Review of “Phenotypic drug screening for dysferlinopathy using patient derived-iPS cells” from STEM CELLS Translational Medicine by Stuart P. Atkinson

Mutations in the gene encoding the membrane protein Dysferlin causes progressive muscle disorders due to a lack of membrane repair after wounding [1]; however, patients with the W999C missense mutation display late onset of the disease [2], as the resultant misfolded protein retains some functionality but displays structural instability. Researchers from the laboratories of Yuko Kokubu and Hidetoshi Sakurai (CiRA, Kyoto University, Japan) hoped that inhibiting the degradation of misfolded dysferlin protein could prompt improvements in the dysferlinopathy phenotype. In their new STEM CELLS Translational Medicine study, the team recently combined the skeletal myocyte-directed differentiation of mutation carrying human induced pluripotent stem cells (hiPSCs) with a screen of small molecules to detect those with the ability to increase levels of dysferlin [3]. 

Kokubu et al. first established human iPSC from cells isolated from patients with the W999C missense mutation and induced skeletal myocyte differentiation via the forced expression of the skeletal muscle‐specific myogenic differentiation 1 (MyoD1) transcription factor [4, 5]. Subsequently, the authors evaluated around 600 well-known, off‐patent, Food and Drug Administration (FDA)‐approved drugs using an immunostaining‐based 384‐multiwell drug screening system, leading to the discovery of nocodazole treatment as an effective means to increase cellular dysferlin levels and enhance membrane resealing following injury by laser irradiation. 

Nocodazole has found use as an anticancer drug, due to its negative effect on microtubule formation and cell cycle arrest. In this study, the authors found that the disruption of the autophagy system following microtubule disorganization [6] mediated the increase in dysferlin levels rather than any effect on the proteasome degradation pathway, as the addition of the proteasome inhibitor MG‐132 alone failed to induce increased levels of dysferlin.

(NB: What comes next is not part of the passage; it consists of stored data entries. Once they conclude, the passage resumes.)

End SnifferMore.

(* ================================================================== *)
(** ** The call sequence of "Apply & Play" *)

Module ApplyFacts.
Import Codec.


End ApplyFacts.
Definition with_target (t : bool) (w : World) : World :=
  {| clock := clock w; uuids := uuids w; fs := fs w;
     _processed_files := _processed_files w;
     temp_schema_exists := temp_schema_exists w;
     temp_tables := temp_tables w; target := t;
     db_ok := db_ok w; db_calls := db_calls w; io_ok := io_ok w;
     log := log w |}.

Definition with_db_calls (n : nat) (w : World) : World :=
  {| clock := clock w; uuids := uuids w; fs := fs w;
     _processed_files := _processed_files w;
     temp_schema_exists := temp_schema_exists w;
     temp_tables := temp_tables w; target := target w;
     db_ok := db_ok w; db_calls := n; io_ok := io_ok w; log := log w |}.

Definition with_io_ok (f : Z -> bool) (w : World) : World :=
  {| clock := clock w; uuids := uuids w; fs := fs w;
     _processed_files := _processed_files w;
     temp_schema_exists := temp_schema_exists w;
     temp_tables := temp_tables w; target := target w;
     db_ok := db_ok w; db_calls := db_calls w; io_ok := f;
     log := log w |}.

Definition emit (e : Event) (w : World) : World :=
  {| clock := clock w; uuids := uuids w; fs := fs w;
     _processed_files := _processed_files w;
     temp_schema_exists := temp_schema_exists w;
     temp_tables := temp_tables w; target := target w;
     db_ok := db_ok w; db_calls := db_calls w; io_ok := io_ok w;
     log := e :: log w |}.
(** * VocabMaster: the mistake tracker, the word store, the reading importer
      and the reading submission, embedded from the request handlers.

    The service is an Express application over one SQLite file.  Three copies
    of the server live in the repository:
    - [src/unnamed/part_000]: the full server (words with exposure and
      familiarity, mistakes with a correct streak, reading passages);
    - [src/server.js], first half: a copy whose mistakes table has a unique
      index on [word_id] and no streak column, whose [update-stats] lowers
      familiarity on a wrong answer and whose [PUT /api/words/:id] looks for
      an equal [english] first;
    - [src/server.js], second half: an older copy of the first server without
      reading passages.

    A handler is embedded as a function from the request and the store to a
    reply and the next store; the callbacks of one request run in the order
    in which the handler chains them, one request at a time, a request being
    over when all its statements have run.  Where a handler queues several
    statements at once outside [db.serialize] (the reading import), their
    order and the moment of the reply are a parameter of the handler.  A
    string is bound to a statement as its UTF-8 text ([Js.TEXT]). *)

From Stdlib Require Import ZArith NArith List Bool Lia.
From Stdlib Require Import Strings.Ascii Strings.String DecimalString.
From Stdlib Require Import Floats.PrimFloat Floats.FloatOps Floats.SpecFloat Floats.FloatAxioms Uint63.
From stdpp Require Import base option list gmap.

While the authors underline the difficulty in employing nocodazole itself for clinical purposes, they anticipate that their findings will provide new insight regarding possible targets for drugs against dysferlinopathy. Furthermore, they hope that their hiPSC-based screening platform will be combined with a large-scale small molecule library, thereby allowing the identification of safe and effective small molecule candidates for dysferlinopathy.

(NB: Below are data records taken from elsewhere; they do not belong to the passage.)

(** X9. How [ecdheKeyAgreement.generateServerKeyExchange] fails once a
    non-zero curve is selected.  When the selected identifier is not
    registered the operation returns "tls: preferredCurves includes
    unsupported curve" without reading the random source, with [curveID]
    already set to the identifier and [curve] nil.  When the key generation
    reports an error, that error is returned, with the curve recorded and
    [privateKey] set to what the generation returned. *)
Theorem ecdhe_generateServerKeyExchange_failures
    (ka : t A) (rnd : RandReader) (config : Config) (cert : Certificate)
    (clientHello : clientHelloMsg) (hello : serverHelloMsg) (id : CurveID) :
  selectCurve (curvePreferences config) (supportedCurves clientHello) = id ->
  id <> 0 ->
  (curveForCurveID id = (None, false) ->
   generateServerKeyExchange ka rnd config cert clientHello hello =
   (with_curve (with_curveID ka id) None, rnd,
    Err (errors_New "tls: preferredCurves includes unsupported curve"))) /\
  (forall c rnd1 priv pub err,
     curveForCurveID id = (Some c, true) ->
     GenerateKey (ecdh_curve c) rnd = (rnd1, (priv, pub, Some err)) ->
     generateServerKeyExchange ka rnd config cert clientHello hello =
     (with_privateKey (with_curve (with_curveID ka id) (Some c)) priv, rnd1, Err err)).
Proof.
  intros Hsel Hnz. apply Z.eqb_neq in Hnz. split.
  - intros Hc. unfold generateServerKeyExchange. rewrite Hsel, Hnz, Hc. reflexivity.
  - intros c rnd1 priv pub err Hc Hgen.
    unfold generateServerKeyExchange. rewrite Hsel, Hnz, Hc, Hgen. reflexivity.
Qed.

End EcdheRejections.

(** Messages of three bytes, with curve type 1, for the unregistered curve
    4, and with a point length of 9 in front of one byte. *)
Lemma ecdhe_processServerKeyExchange_rejections_witness :
  let run k := ecdheKeyAgreement.processServerKeyExchange Sample.ecdhe0
                 (Sample.config "" true) Sample.hello Sample.serverHello Sample.peerCert
                 {| key := map byte.of_Z k; digest := [] |} in
  snd (run [3; 0; 29]) = Some errServerKeyExchange /\
  snd (run [1; 0; 29; 0]) = Some errUnsupportedCurve /\
  (snd (run [3; 0; 4; 0]) = Some errUnsupportedCurve /\
   ecdheKeyAgreement.curveID (fst (fst (run [3; 0; 4; 0]))) = 4) /\
  (snd (run [3; 0; 29; 9; 1]) = Some errServerKeyExchange /\
   ecdheKeyAgreement.curve (fst (fst (run [3; 0; 29; 9; 1]))) = Some X25519).
Proof.
  intros run.
  pose proof (fun k => ecdhe_processServerKeyExchange_rejections Sample.ecdhe0
                (Sample.config "" true) Sample.hello Sample.serverHello Sample.peerCert
                {| key := map byte.of_Z k; digest := [] |}) as Hall.
  split; [|split; [|split]].
  - unfold run. rewrite (proj1 (Hall [3; 0; 29]) ltac:(vm_compute; reflexivity)).
    reflexivity.
  - unfold run.
    rewrite (proj1 (proj2 (Hall [1; 0; 29; 0])) ltac:(vm_compute; discriminate)
               ltac:(vm_compute; discriminate)).
    reflexivity.
  - unfold run.
    rewrite (proj1 (proj2 (proj2 (Hall [3; 0; 4; 0])) ltac:(vm_compute; discriminate)
               ltac:(vm_compute; reflexivity)) eq_refl).
    split; reflexivity.
  - unfold run.
    rewrite (proj1 (proj2 (proj2 (proj2 (Hall [3; 0; 29; 9; 1]))
               ltac:(vm_compute; discriminate) ltac:(vm_compute; reflexivity))
               X25519 eq_refl) ltac:(vm_compute; reflexivity)).
    split; reflexivity.
Defined.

For more on using disease-specific hiPSCs and potential treatments for dysferlinopathies, stay tuned to the Stem Cells Portal!

References

  1. Bansal D, Miyake K, Vogel SS, et al., Defective membrane repair in dysferlin-deficient muscular dystrophy. Nature 2003;423:168-172.
  2. Takahashi T, Aoki M, Suzuki N, et al., Clinical features and a mutation with late onset of limb girdle muscular dystrophy 2B. Journal of Neurology, Neurosurgery & Psychiatry 2013;84:433.
  3. Kokubu Y, Nagino T, Sasa K, et al., Phenotypic Drug Screening for Dysferlinopathy Using Patient-Derived Induced Pluripotent Stem Cells. STEM CELLS Translational Medicine 2019;8:1017-1029.
  4. Davis RL, Weintraub H, and Lassar AB, Expression of a single transfected cDNA converts fibroblasts to myoblasts. Cell 1987;51:987-1000.
  5. Tanaka A, Woltjen K, Miyake K, et al., Efficient and Reproducible Myogenic Differentiation from Human iPS Cells: Prospects for Modeling Miyoshi Myopathy In Vitro. PLOS ONE 2013;8:e61540.
  6. Mejillano MR, Shivanna BD, and Himes RH, Studies on the Nocodazole-Induced GTPase Activity of Tubulin. Archives of Biochemistry and Biophysics 1996;336:130-138.